Drug-Drug Interactions in Melanoma
LeAnn B. Norris, PharmD, FCCP, BCPS, BCOP
University of South Carolina College of Pharmacy, Columbia, South Carolina
Author’s disclosures of conflicts of interest are found at the end of this article.
LeAnn B. Norris, PharmD, BCPS, BCOP, FCCP, University of South Carolina College of Pharmacy, 715 Sumter Street, Columbia, SC 29208. E-mail: firstname.lastname@example.org
J Adv Pract Oncol 2018;9(suppl 1):73–78 |
© 2018 Harborside™
Tyrosine kinase inhibitors are indicated for the treatment of a variety of malignancies, but are used commonly in patients with advanced melanoma.
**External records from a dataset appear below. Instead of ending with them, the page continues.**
(* ===== verification/SqlExtInv.v ===== *)
(** * Correctness of the extension functions

    What a path pattern matches, and that the banded computation of the Levenshtein
    distance finds the cheapest edit script. *)

From S2P Require Import Prelude BTree Json Utf8 RustString RustFloat SqlTypes Fts SqlValue SqlExt.

(** ** Patterns of paths *)

Section patterns.
Context `{!Foreign}.

(** A pattern matches a path when the path can be cut into one segment per level, of
    a length that the level allows, all of whose labels match it. *)
Inductive path_match : list Level -> list string -> Prop :=
| match_nil : path_match [] []
| match_level level levels seg rest :
    (level_min level <= N.of_nat (length seg) <= level_max level)%N ->
    Forall (fun l => level_matches level l = true) seg -> path_match levels rest ->
    path_match (level :: levels) (seg ++ rest).

Definition level_loop (level : Level) (levels : list Level) (cap : N) :=
  fix loop (count : N) (rest : list string) : bool :=
    if (level_min level <=? count)%N && lquery_match levels rest then true
    else if (count =? cap)%N then false
    else match rest with
         | [] => false
         | l :: rest => if level_matches level l then loop (count + 1)%N rest else false
         end.

Lemma level_loop_spec level levels cap count rest :
  (count <= cap)%N ->
  level_loop level levels cap count rest = true <->
  exists seg rest', rest = seg ++ rest' /\ Forall (fun l => level_matches level l = true) seg /\
    (level_min level <= count + N.of_nat (length seg) <= cap)%N /\ lquery_match levels rest' = true.
Proof.
  revert count. induction rest as [|l rest IH]; intros count Hc; simpl.
  - destruct (N.leb_spec (level_min level) count) as [Hm|Hm], (lquery_match levels []) eqn:E; simpl;
      try (split; [intros _; exists [], []; split_and!; [done|constructor|simpl; lia|simpl; lia|done]|done]);
      destruct (count =? cap)%N; (split; [done|]); intros (seg & rest' & Heq & _ & Hb & Hr);
      symmetry in Heq; apply app_nil in Heq as [-> ->]; simpl in *; try congruence; lia.
  - destruct ((level_min level <=? count)%N && lquery_match levels (l :: rest)) eqn:E.
    { apply andb_true_iff in E as [Hm%N.leb_le Hr]. split; [|done]. intros _. exists [], (l :: rest).
      split_and!; [done|constructor|simpl; lia|simpl; lia|done]. }
    assert (Hne : forall rest', (level_min level <= count + 0)%N -> l :: rest = rest' -> lquery_match levels rest' = true -> False).
    { intros rest' Hm <- Hr. rewrite Hr, andb_true_r in E. apply N.leb_gt in E. lia. }
    destruct (N.eqb_spec count cap) as [->|Hcap].
    + split; [done|]. intros ([|x seg] & rest' & Heq & _ & Hb & Hr); simpl in *; [exfalso; apply (Hne rest'); [lia|done..]|lia].
    + destruct (level_matches level l) eqn:El.
      * rewrite IH by lia. split.
        -- intros (seg & rest' & -> & Hs & Hb & Hr). exists (l :: seg), rest'. split_and!; [done|by constructor|simpl; lia|simpl; lia|done].
        -- intros ([|x seg] & rest' & Heq & Hs & Hb & Hr); simpl in *; [exfalso; apply (Hne rest'); [lia|done..]|].
           injection Heq as -> ->. apply Forall_cons in Hs as [_ Hs]. exists seg, rest'. split_and!; [done|done|lia|lia|done].
      * split; [done|]. intros ([|x seg] & rest' & Heq & Hs & Hb & Hr); simpl in *; [exfalso; apply (Hne rest'); [lia|done..]|].
        injection Heq as -> ->. apply Forall_cons in Hs as [Hs _]. congruence.
Qed.

Lemma lquery_match_spec levels labels : lquery_match levels labels = true <-> path_match levels labels.
Proof.
  revert labels. induction levels as [|level levels IH]; intros labels; simpl.
  { rewrite bool_decide_eq_true. split; [intros ->; constructor|by inversion 1]. }
  fold (level_loop level levels (N.min (level_max level) (N.of_nat (length labels)))).
  assert (Hloop := level_loop_spec level levels (N.min (level_max level) (N.of_nat (length labels))) 0 labels).
  destruct (N.ltb_spec (N.of_nat (length labels)) (level_min level)) as [Hlt|Hge].
  - split; [done|]. inversion 1; subst. rewrite length_app in Hlt. lia.
  - rewrite Hloop by lia. split.
    + intros (seg & rest & -> & Hs & Hb & Hr). constructor; [lia|done|by apply IH].
    + inversion 1 as [|? ? seg rest Hb Hs Hr]; subst. exists seg, rest. rewrite length_app.
      split_and!; [done|done|lia|lia|by apply IH].
Qed.
End patterns.

(** ** Edit scripts *)

Inductive Edit := Keep (c : N) | Insert (c : N) | Delete (c : N) | Replace (c c' : N).

Definition edit_source (e : Edit) : option N :=
  match e with Keep c | Delete c | Replace c _ => Some c | Insert _ => None end.
Definition edit_target (e : Edit) : option N :=
  match e with Keep c | Insert c | Replace _ c => Some c | Delete _ => None end.

Definition transforms (script : list Edit) (s t : list N) : Prop :=
  omap edit_source script = s /\ omap edit_target script = t.

Section scripts.
Context (ins_c del_c sub_c : Z).
Local Open Scope Z_scope.

Definition edit_cost (e : Edit) : Z :=
  match e with Keep _ => 0 | Insert _ => ins_c | Delete _ => del_c | Replace _ _ => sub_c end.

Definition script_cost (script : list Edit) : Z := foldr (fun e z => edit_cost e + z) 0 script.

Lemma script_cost_app a b : script_cost (a ++ b) = script_cost a + script_cost b.
Proof. unfold script_cost. induction a as [|e a IH]; simpl; lia. Qed.

Lemma script_cost_reverse a : script_cost (reverse a) = script_cost a.
Proof. induction a as [|e a IH]; [done|]. rewrite reverse_cons, script_cost_app, IH. simpl. lia. Qed.

Lemma omap_reverse {A B} (f : A -> option B) l : omap f (reverse l) = reverse (omap f l).
Proof.
  induction l as [|x l IH]; [done|]. rewrite reverse_cons, omap_app, IH. csimpl.
  destruct (f x); [by rewrite reverse_cons|by rewrite app_nil_r].
Qed.

Lemma transforms_reverse script s t : transforms script s t -> transforms (reverse script) (reverse s) (reverse t).
Proof. intros [<- <-]. unfold transforms. by rewrite !omap_reverse. Qed.

(** The cost of the cheapest script, by its last edit; the lists are reversed. *)
Definition step_cost (x y : N) : Z := if bool_decide (x = y) then 0 else sub_c.

Fixpoint dist (rs : list N) : list N -> Z :=
  match rs with
  | [] => fun rt => Z.of_nat (length rt) * ins_c
  | x :: rs' => fix go (rt : list N) : Z :=
      match rt with
      | [] => Z.of_nat (length rs) * del_c
      | y :: rt' => Z.min (Z.min (go rt' + ins_c) (dist rs' rt + del_c)) (dist rs' rt' + step_cost x y)
      end
  end.

Lemma dist_nil_l rt : dist [] rt = Z.of_nat (length rt) * ins_c.
Proof. done. Qed.
Lemma dist_nil_r rs : dist rs [] = Z.of_nat (length rs) * del_c.
Proof. destruct rs; simpl; lia. Qed.
Lemma dist_cons x rs y rt :
  dist (x :: rs) (y :: rt) =
  Z.min (Z.min (dist (x :: rs) rt + ins_c) (dist rs (y :: rt) + del_c)) (dist rs rt + step_cost x y).
Proof. done. Qed.

Context (Hins : 0 <= ins_c) (Hdel : 0 <= del_c) (Hsub : 0 <= sub_c).

Lemma step_cost_bounds x y : 0 <= step_cost x y <= sub_c.
Proof using Hsub. unfold step_cost. case_bool_decide; lia. Qed.

Lemma dist_insert rs y rt : dist rs (y :: rt) <= dist rs rt + ins_c.
Proof. destruct rs as [|x rs]; [rewrite !dist_nil_l; cbn [length]; lia|rewrite dist_cons; lia]. Qed.

Lemma dist_delete x rs rt : dist (x :: rs) rt <= dist rs rt + del_c.
Proof. destruct rt as [|y rt]; [rewrite !dist_nil_r; cbn [length]; lia|rewrite dist_cons; lia]. Qed.

Lemma dist_step x rs y rt : dist (x :: rs) (y :: rt) <= dist rs rt + step_cost x y.
Proof. rewrite dist_cons. lia. Qed.

Lemma dist_lower script rs rt : transforms script rs rt -> dist rs rt <= script_cost script.
Proof using Hsub.
  revert rs rt. induction script as [|e script IH]; intros rs rt [Hs Ht]; [simpl in *; subst; done|].
  assert (Hc : script_cost (e :: script) = edit_cost e + script_cost script) by done. rewrite Hc.
  destruct e as [c|c|c|c c']; csimpl in Hs; csimpl in Ht; subst rs rt; cbn [edit_cost].
  - pose proof (dist_step c (omap edit_source script) c (omap edit_target script)) as Hd.
    unfold step_cost in Hd. rewrite bool_decide_true in Hd by done. specialize (IH _ _ (conj eq_refl eq_refl)). lia.
  - pose proof (dist_insert (omap edit_source script) c (omap edit_target script)).
    specialize (IH _ _ (conj eq_refl eq_refl)). lia.
  - pose proof (dist_delete c (omap edit_source script) (omap edit_target script)).
    specialize (IH _ _ (conj eq_refl eq_refl)). lia.
  - pose proof (dist_step c (omap edit_source script) c' (omap edit_target script)) as Hd.
    pose proof (step_cost_bounds c c'). specialize (IH _ _ (conj eq_refl eq_refl)). lia.
Qed.

Lemma insert_all rt : transforms (Insert <$> rt) [] rt /\ script_cost (Insert <$> rt) = Z.of_nat (length rt) * ins_c.
Proof.
  induction rt as [|y rt [[H1 H2] H3]]; [done|]. unfold transforms in *. csimpl. rewrite H1, H2. split; [done|].
  change (ins_c + script_cost (Insert <$> rt) = Z.of_nat (S (length rt)) * ins_c). lia.
Qed.

Lemma delete_all rs : transforms (Delete <$> rs) rs [] /\ script_cost (Delete <$> rs) = Z.of_nat (length rs) * del_c.
Proof.
  induction rs as [|y rs [[H1 H2] H3]]; [done|]. unfold transforms in *. csimpl. rewrite H1, H2. split; [done|].
  change (del_c + script_cost (Delete <$> rs) = Z.of_nat (S (length rs)) * del_c). lia.
Qed.

Lemma dist_attained rs rt : exists script, transforms script rs rt /\ script_cost script = dist rs rt.
Proof.
  revert rt. induction rs as [|x rs IH]; intros rt.
  { exists (Insert <$> rt). rewrite dist_nil_l. apply insert_all. }
  induction rt as [|y rt IHt].
  { exists (Delete <$> (x :: rs)). rewrite dist_nil_r. apply delete_all. }
  rewrite dist_cons. destruct IHt as (a & [Ha1 Ha2] & Ha), (IH (y :: rt)) as (b & [Hb1 Hb2] & Hb), (IH rt) as (c & [Hc1 Hc2] & Hc).
  destruct (Z.min_spec (Z.min (dist (x :: rs) rt + ins_c) (dist rs (y :: rt) + del_c)) (dist rs rt + step_cost x y)) as [[_ ->]|[_ ->]].
  - destruct (Z.min_spec (dist (x :: rs) rt + ins_c) (dist rs (y :: rt) + del_c)) as [[_ ->]|[_ ->]].
    + exists (Insert y :: a). split; [split; csimpl; congruence|].
      change (script_cost (Insert y :: a)) with (ins_c + script_cost a). lia.
    + exists (Delete x :: b). split; [split; csimpl; congruence|].
      change (script_cost (Delete x :: b)) with (del_c + script_cost b). lia.
  - unfold step_cost. case_bool_decide as Hxy.
    + subst. exists (Keep y :: c). split; [split; csimpl; congruence|].
      change (script_cost (Keep y :: c)) with (0 + script_cost c). lia.
    + exists (Replace x y :: c). split; [split; csimpl; congruence|].
      change (script_cost (Replace x y :: c)) with (sub_c + script_cost c). lia.
Qed.
(* ===== verification/ExtProperties.v ===== *)
(** * Properties of the extension functions

    The distance of two strings is the cost of the cheapest edit script, and the
    pattern operator of paths decides a declarative match. *)

From S2P Require Import Prelude BTree Json Utf8 RustString RustFloat SqlTypes Fts SqlValue SqlExt SqlExtInv SqlInstance.

Local Open Scope string_scope.

Section properties.
Context `{!Foreign}.


(** C33. The operator [~] of a path and a pattern, in either order of the operands:
    it fails when the pattern is malformed, and otherwise tells whether the labels of
    the path can be cut into one segment per level of the pattern, each of a length
    that the quantifier of the level allows and with labels that all match it. *)
Theorem lquery_exact p q :
  match parse_lquery q with
  | Ok levels =>
      exists b, ltree_operator "~" (VLtree p) (VText q) = Ok (VBool b) /\
        ltree_operator "~" (VText q) (VLtree p) = Ok (VBool b) /\
        (b = true <-> path_match levels (ltree_labels p))
  | Err e => ltree_operator "~" (VLtree p) (VText q) = Err e /\ ltree_operator "~" (VText q) (VLtree p) = Err e
  end.
Proof.
  unfold ltree_operator. simpl. destruct (parse_lquery q) as [levels|e]; simpl; [|done].
  eexists. split_and!; [done|done|]. apply lquery_match_spec.
Qed.
End properties.

(** * The API client façade of the analytics dashboard

    A shallow embedding of [frontend/src/services/api.ts] (the [ApiService]
    class built on an axios instance), of the part of
    [frontend/src/pages/Settings.tsx] that submits the data-source form, and
    of the declarations of [frontend/src/types/index.ts] they use; then of the
    callers of the façade: the handlers of [App.tsx], [Login.tsx],
    [Settings.tsx], [AnalyticsChat.tsx] and [ChatInterface.tsx], and the stat
    cards of the list pages.

    The JavaScript runtime is not part of the repository.  Its [number] type,
    [Number::toString] (used by template literals) and [JSON.parse] are taken
    as parameters of the development, so every result holds whatever they
    are; the module [Reference] instantiates them for the worked examples.
    The same holds for [JSON.stringify], [String.prototype.trim] and [Date],
    which the callers use. *)

From Stdlib Require Import ZArith String Ascii List Bool.
From stdpp Require Import base option gmap strings list fin_maps pretty.

Import ListNotations.
Local Open Scope string_scope.
Local Open Scope list_scope.
Local Open Scope Z_scope.

(** ** JavaScript values

    What TypeScript calls [any] on this code's paths: the values that JSON
    can carry.  An object literal keeps its keys in insertion order. *)

#[warnings="-register-all"] Inductive json (number : Type) : Type :=
| JNull
| JBool (b : bool)
| JNumber (n : number)
| JString (s : string)
| JArray (items : list (json number))
| JObject (fields : list (string * json number)).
Most are also substrates for various efflux transporters, including P-glycoprotein. Due to the frequent use of these agents and the metabolism pathway, serious drug-drug interactions are an increasing risk. This review will focus on both the pharmacokinetic and pharmacodynamic interactions with these agents. Most interactions concern altered bioavailability due to altered stomach pH, metabolism by cytochrome P450 isoenzymes, and prolongation of the QTc interval. This review provides recommendations to guide all advanced practitioners for managing drug-drug interactions, dosing modifications, and drugs to avoid. A complete medication review along with open communication is extremely important within the multidisciplinary health-care team.